INSTRUCTIONS TO FOLLOW:
The expected output is a verbatim reprint of the lines from the beginning of the data that follows through the line that contains "- apply negb_true_iff".

DATA SECTION:
Definition ex_sealed : fs :=
  now (run no_faults 0
    (m ← ask (bundle_manifest ex_sha ex_bundle);
     write_json (ex_bundle ++ ["BUNDLE.json"]) m ;;
     seal_runtime ex_sha (ex_runtime "r1") "one" ["vllm"] [] ;;
     seal_runtime ex_sha (ex_runtime "r2") "two" ["vllm"] []) ex_disk).

Definition ex_activate (n : string) : prog json :=
  activate ex_sha ex_ok ex_ok ex_root n ex_bundle "auto-vllm" (ex_runtime n) [("QIIP_ENGINE", JStr "vllm")].
Definition ex_active : fs := now (run no_faults 0 (ex_activate "r1" ;; ex_activate "r2") ex_sealed).

(** ** Activation *)

Definition rel (root p : path) : option path := if at_or_below root p then Some (drop (length root) p) else None.

(** What an activation of the generation [gen] may change: the links, the journal
    and the lock, the staging directories, the saved settings of the generation,
    and the generation itself when it is new. *)
Definition area (root : path) (gen : string) (fresh : bool) (p : path) : bool :=
  match rel root p with
  | Some [n] => bool_decide (n ∈ SWITCH_NAMES)
  | Some (d :: n :: rest) =>
      bool_decide (d = "generations") && (startswith n ".incomplete-" || bool_decide (n = gen) && (fresh || bool_decide (rest = ["vllm.env"])))
  | _ => false
  end.
Definition quiet (root : path) (gen : string) (fresh : bool) (x : place) : bool :=
  match x with
  | At p => negb (area root gen fresh p)
  | Below p => negb (at_or_below p root) &&
               match rel root p with Some (n :: _) => negb (bool_decide (n ∈ "generations" :: SWITCH_NAMES)) | Some [] => false | None => true end
  end.

Lemma rel_app root r : rel root (root ++ r) = Some r.
Proof. unfold rel, at_or_below. rewrite bool_decide_eq_true_2 by (by exists r). by rewrite drop_app_length. Qed.
Lemma rel_Some root p r : rel root p = Some r -> p = root ++ r.
Proof. unfold rel, at_or_below. case_bool_decide as H; [|done]. destruct H as [r' ->]. rewrite drop_app_length. by intros [= ->]. Qed.

Lemma quiet_same root gen fresh f g x : quiet root gen fresh x = true -> (forall q, area root gen fresh q = false -> f !! q = g !! q) -> same_at f g x.
Proof.
  intros Hx H. destruct x as [p|p]; cbn in *.
  - apply negb_true_iff in Hx. destruct p; [done|by apply H].
  - apply andb_prop in Hx as [H1 H2]. apply negb_true_iff, bool_decide_eq_false in H1. intros q Hq. apply andb_prop in Hq as [[t ->]%bool_decide_eq_true _].
    apply H. unfold area. destruct (rel root (p ++ t)) as [r|] eqn:Hr; [|done]. apply rel_Some in Hr.
    destruct (prefix_weak_total root p (p ++ t)) as [[u ->]|Hp]; [by exists r|by exists t| |done]. rewrite rel_app in H2. destruct u as [|n u]; [done|].
    rewrite <- app_assoc in Hr. apply app_inv_head in Hr. subst r. apply negb_true_iff, bool_decide_eq_false in H2. apply not_elem_of_cons in H2 as [Hd Hn].
    cbn. destruct (u ++ t); [by apply bool_decide_eq_false|]. by rewrite bool_decide_eq_false_2.
Qed.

ANSWER SPACE:
Definition ex_sealed : fs :=
  now (run no_faults 0
    (m ← ask (bundle_manifest ex_sha ex_bundle);
     write_json (ex_bundle ++ ["BUNDLE.json"]) m ;;
     seal_runtime ex_sha (ex_runtime "r1") "one" ["vllm"] [] ;;
     seal_runtime ex_sha (ex_runtime "r2") "two" ["vllm"] []) ex_disk).

Definition ex_activate (n : string) : prog json :=
  activate ex_sha ex_ok ex_ok ex_root n ex_bundle "auto-vllm" (ex_runtime n) [("QIIP_ENGINE", JStr "vllm")].
Definition ex_active : fs := now (run no_faults 0 (ex_activate "r1" ;; ex_activate "r2") ex_sealed).

(** ** Activation *)

Definition rel (root p : path) : option path := if at_or_below root p then Some (drop (length root) p) else None.

(** What an activation of the generation [gen] may change: the links, the journal
    and the lock, the staging directories, the saved settings of the generation,
    and the generation itself when it is new. *)
Definition area (root : path) (gen : string) (fresh : bool) (p : path) : bool :=
  match rel root p with
  | Some [n] => bool_decide (n ∈ SWITCH_NAMES)
  | Some (d :: n :: rest) =>
      bool_decide (d = "generations") && (startswith n ".incomplete-" || bool_decide (n = gen) && (fresh || bool_decide (rest = ["vllm.env"])))
  | _ => false
  end.
Definition quiet (root : path) (gen : string) (fresh : bool) (x : place) : bool :=
  match x with
  | At p => negb (area root gen fresh p)
  | Below p => negb (at_or_below p root) &&
               match rel root p with Some (n :: _) => negb (bool_decide (n ∈ "generations" :: SWITCH_NAMES)) | Some [] => false | None => true end
  end.

Lemma rel_app root r : rel root (root ++ r) = Some r.
Proof. unfold rel, at_or_below. rewrite bool_decide_eq_true_2 by (by exists r). by rewrite drop_app_length. Qed.
Lemma rel_Some root p r : rel root p = Some r -> p = root ++ r.
Proof. unfold rel, at_or_below. case_bool_decide as H; [|done]. destruct H as [r' ->]. rewrite drop_app_length. by intros [= ->]. Qed.

Lemma quiet_same root gen fresh f g x : quiet root gen fresh x = true -> (forall q, area root gen fresh q = false -> f !! q = g !! q) -> same_at f g x.
Proof.
  intros Hx H. destruct x as [p|p]; cbn in *.
  - apply negb_true_iff in Hx. destruct p; [done|by apply H].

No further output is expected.